Saved entries

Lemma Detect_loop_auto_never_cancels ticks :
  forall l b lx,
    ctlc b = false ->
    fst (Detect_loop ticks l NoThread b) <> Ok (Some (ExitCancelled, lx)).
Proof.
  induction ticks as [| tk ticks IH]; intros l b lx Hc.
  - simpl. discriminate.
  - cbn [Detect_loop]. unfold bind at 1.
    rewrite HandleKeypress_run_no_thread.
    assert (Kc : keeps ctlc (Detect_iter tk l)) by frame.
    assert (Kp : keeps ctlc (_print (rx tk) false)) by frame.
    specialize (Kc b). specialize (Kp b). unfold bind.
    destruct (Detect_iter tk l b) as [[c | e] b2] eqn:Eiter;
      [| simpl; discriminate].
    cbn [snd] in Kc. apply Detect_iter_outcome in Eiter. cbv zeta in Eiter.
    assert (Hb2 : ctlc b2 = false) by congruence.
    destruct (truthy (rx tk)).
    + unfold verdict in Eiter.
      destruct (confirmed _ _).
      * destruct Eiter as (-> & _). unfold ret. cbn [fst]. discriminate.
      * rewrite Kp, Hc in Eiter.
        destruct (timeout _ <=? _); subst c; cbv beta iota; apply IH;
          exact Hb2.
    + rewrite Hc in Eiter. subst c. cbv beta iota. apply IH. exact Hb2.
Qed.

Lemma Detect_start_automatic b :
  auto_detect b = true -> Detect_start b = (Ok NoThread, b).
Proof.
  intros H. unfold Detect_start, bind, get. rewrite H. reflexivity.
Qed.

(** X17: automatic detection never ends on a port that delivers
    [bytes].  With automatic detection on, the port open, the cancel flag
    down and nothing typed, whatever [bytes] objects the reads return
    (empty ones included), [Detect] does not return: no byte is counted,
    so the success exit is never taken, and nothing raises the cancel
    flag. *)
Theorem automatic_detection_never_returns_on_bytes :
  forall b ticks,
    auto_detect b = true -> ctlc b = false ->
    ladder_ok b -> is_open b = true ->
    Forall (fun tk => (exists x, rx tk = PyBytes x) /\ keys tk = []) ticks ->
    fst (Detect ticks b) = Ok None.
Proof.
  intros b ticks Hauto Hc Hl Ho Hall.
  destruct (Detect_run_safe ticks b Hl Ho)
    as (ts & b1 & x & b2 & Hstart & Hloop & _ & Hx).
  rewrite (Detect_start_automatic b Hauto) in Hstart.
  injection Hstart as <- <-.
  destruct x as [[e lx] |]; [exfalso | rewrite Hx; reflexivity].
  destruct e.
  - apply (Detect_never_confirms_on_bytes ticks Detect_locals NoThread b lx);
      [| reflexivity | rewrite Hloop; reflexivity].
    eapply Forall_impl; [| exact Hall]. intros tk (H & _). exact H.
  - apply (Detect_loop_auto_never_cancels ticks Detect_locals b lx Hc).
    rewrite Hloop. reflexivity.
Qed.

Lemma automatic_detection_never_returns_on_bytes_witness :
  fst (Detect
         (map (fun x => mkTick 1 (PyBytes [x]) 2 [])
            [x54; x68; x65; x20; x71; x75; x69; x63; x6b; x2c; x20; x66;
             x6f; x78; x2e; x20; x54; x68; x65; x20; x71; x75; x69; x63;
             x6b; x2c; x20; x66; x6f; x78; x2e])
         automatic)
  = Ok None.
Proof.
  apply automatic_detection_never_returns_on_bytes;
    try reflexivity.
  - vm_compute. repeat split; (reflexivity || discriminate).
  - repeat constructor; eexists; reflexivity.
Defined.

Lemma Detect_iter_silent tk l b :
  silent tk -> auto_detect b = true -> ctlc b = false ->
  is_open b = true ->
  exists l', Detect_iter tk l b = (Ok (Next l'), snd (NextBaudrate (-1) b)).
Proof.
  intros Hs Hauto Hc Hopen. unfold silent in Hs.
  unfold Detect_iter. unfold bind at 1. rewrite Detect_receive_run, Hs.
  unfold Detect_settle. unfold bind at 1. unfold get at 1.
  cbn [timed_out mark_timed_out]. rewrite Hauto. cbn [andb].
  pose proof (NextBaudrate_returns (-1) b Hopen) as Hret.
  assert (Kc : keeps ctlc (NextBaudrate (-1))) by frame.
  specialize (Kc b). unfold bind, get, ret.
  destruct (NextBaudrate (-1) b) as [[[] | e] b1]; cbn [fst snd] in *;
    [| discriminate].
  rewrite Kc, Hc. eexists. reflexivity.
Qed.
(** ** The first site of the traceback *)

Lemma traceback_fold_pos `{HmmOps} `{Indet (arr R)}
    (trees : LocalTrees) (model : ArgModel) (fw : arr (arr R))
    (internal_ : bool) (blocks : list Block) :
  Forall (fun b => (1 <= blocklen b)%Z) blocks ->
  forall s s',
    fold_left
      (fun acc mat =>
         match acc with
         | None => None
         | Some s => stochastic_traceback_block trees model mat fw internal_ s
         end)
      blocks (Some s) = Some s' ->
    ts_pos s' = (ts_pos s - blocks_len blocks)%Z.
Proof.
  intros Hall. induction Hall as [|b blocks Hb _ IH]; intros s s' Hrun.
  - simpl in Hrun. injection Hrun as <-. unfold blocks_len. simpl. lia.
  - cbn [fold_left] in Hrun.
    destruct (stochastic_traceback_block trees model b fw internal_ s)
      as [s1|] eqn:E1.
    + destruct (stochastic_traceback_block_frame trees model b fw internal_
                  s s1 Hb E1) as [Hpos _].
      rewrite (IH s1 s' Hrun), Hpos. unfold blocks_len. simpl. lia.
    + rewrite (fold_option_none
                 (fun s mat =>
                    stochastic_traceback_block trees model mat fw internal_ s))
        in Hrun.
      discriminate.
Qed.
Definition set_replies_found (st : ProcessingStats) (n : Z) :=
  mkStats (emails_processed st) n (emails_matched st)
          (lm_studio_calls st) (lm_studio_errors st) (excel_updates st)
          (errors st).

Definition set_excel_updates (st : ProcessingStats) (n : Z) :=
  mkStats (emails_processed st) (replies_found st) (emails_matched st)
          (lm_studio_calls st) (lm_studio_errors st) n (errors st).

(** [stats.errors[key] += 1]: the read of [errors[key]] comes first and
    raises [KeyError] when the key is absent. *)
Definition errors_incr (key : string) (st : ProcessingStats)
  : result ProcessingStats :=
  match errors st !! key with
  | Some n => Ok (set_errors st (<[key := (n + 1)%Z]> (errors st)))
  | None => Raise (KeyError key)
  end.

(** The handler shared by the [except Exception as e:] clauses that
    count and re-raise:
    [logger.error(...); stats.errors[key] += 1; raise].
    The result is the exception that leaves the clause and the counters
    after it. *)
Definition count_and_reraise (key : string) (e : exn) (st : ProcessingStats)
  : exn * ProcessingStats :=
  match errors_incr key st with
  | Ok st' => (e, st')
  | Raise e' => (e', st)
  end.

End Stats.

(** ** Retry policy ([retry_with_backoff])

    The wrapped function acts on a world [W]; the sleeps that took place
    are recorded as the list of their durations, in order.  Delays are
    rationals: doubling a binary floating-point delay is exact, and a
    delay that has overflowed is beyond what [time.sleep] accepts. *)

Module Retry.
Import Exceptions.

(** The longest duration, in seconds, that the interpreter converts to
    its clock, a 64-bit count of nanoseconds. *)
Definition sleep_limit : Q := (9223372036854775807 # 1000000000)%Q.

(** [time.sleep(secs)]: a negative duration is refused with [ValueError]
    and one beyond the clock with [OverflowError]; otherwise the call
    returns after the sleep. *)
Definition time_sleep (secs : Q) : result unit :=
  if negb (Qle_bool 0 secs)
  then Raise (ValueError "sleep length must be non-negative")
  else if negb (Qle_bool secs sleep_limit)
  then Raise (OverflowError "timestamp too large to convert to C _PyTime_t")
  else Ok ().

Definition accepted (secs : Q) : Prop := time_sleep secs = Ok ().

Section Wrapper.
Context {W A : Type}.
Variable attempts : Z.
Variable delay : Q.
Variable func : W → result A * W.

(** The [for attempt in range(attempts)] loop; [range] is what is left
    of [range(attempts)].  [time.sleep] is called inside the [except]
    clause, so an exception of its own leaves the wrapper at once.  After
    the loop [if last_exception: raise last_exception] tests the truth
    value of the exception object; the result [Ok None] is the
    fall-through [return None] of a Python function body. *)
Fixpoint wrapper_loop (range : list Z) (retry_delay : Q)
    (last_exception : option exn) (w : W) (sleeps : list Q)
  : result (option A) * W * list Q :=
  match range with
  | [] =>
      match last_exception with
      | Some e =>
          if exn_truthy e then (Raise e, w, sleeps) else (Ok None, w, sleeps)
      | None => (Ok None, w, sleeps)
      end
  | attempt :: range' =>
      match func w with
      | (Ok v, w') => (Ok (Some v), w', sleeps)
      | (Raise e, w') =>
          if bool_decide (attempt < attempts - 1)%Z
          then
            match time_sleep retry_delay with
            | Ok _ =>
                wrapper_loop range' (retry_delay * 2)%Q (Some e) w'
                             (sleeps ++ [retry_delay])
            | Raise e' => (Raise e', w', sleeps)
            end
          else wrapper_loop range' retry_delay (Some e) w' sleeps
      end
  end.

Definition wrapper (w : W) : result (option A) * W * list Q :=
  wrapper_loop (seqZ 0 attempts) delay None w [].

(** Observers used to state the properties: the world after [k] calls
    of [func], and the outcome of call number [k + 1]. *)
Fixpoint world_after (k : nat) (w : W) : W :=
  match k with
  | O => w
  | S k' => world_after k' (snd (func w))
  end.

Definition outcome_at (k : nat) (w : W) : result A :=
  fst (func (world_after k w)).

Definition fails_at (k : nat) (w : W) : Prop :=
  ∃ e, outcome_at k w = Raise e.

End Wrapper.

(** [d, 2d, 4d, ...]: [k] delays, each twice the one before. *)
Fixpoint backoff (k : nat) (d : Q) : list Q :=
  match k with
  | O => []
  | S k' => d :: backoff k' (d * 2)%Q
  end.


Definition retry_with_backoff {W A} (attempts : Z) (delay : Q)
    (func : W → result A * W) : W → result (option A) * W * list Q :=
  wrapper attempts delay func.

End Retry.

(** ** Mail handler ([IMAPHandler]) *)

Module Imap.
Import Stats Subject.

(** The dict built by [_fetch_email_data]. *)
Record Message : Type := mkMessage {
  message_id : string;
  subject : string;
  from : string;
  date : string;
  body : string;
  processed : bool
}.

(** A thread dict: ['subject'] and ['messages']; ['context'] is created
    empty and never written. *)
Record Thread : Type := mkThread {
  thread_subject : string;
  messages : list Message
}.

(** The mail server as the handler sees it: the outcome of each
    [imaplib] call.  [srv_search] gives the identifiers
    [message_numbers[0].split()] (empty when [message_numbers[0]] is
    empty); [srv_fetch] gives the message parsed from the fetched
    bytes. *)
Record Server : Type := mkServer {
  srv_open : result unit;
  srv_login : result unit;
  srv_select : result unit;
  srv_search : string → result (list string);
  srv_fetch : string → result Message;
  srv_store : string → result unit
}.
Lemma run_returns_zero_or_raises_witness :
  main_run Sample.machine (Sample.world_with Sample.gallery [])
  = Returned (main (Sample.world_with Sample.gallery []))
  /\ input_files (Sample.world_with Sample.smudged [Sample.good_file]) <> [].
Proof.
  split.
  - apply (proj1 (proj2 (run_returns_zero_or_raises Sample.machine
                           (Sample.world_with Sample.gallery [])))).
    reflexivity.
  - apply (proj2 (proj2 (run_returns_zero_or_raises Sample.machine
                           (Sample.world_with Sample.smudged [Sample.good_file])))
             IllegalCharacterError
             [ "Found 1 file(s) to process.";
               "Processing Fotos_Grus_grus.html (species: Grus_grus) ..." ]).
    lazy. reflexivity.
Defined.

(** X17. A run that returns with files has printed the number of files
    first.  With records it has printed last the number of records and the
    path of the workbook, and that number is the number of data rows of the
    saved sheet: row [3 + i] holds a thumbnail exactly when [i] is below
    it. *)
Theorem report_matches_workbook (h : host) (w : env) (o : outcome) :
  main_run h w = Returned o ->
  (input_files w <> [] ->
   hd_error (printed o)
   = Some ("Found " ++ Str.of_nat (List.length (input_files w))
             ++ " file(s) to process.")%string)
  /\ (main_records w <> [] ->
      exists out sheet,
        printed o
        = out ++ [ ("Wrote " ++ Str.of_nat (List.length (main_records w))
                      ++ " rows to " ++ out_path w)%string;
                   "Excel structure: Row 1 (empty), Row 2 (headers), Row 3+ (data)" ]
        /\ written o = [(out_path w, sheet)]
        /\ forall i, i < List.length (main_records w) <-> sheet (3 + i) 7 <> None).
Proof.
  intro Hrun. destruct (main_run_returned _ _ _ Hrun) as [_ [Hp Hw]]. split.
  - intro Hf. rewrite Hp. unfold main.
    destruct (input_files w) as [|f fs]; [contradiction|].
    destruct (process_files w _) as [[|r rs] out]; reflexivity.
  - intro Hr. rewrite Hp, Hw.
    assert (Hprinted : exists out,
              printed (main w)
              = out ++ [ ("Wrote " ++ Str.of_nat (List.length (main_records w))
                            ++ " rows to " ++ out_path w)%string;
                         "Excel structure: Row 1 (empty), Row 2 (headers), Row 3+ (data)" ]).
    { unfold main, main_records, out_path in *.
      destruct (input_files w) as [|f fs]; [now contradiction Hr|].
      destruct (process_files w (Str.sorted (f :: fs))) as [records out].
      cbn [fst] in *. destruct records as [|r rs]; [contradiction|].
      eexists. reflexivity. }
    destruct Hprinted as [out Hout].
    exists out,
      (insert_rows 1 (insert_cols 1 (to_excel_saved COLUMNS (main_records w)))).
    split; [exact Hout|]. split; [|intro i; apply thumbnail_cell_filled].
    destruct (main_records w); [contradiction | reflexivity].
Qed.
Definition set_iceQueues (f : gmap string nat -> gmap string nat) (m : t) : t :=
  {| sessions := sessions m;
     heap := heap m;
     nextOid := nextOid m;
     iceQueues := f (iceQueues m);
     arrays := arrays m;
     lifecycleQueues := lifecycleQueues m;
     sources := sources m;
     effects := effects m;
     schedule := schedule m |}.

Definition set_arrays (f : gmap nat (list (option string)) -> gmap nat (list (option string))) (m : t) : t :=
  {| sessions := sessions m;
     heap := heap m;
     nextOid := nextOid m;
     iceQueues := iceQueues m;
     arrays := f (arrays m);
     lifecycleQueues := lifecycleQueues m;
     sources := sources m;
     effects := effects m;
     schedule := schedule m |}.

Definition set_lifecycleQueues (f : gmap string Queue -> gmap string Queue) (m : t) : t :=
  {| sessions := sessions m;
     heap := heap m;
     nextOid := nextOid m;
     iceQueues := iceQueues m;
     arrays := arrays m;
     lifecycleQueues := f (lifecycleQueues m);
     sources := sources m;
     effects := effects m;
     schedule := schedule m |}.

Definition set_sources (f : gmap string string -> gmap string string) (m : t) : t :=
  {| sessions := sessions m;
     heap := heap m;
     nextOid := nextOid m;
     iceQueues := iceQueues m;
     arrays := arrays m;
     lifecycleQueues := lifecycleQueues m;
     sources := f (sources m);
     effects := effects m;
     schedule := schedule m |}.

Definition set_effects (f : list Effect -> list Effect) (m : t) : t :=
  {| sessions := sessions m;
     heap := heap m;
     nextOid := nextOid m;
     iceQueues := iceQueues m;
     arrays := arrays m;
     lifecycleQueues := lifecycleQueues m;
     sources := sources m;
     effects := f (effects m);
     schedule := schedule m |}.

• DESCRIPTION OF THE TASK
Repeat the entries verbatim through the line with "- cbn [Detect_loop]. unfold bind at 1.".

• EXERCISE OUTPUT
Lemma Detect_loop_auto_never_cancels ticks :
  forall l b lx,
    ctlc b = false ->
    fst (Detect_loop ticks l NoThread b) <> Ok (Some (ExitCancelled, lx)).
Proof.
  induction ticks as [| tk ticks IH]; intros l b lx Hc.
  - simpl. discriminate.
  - cbn [Detect_loop]. unfold bind at 1.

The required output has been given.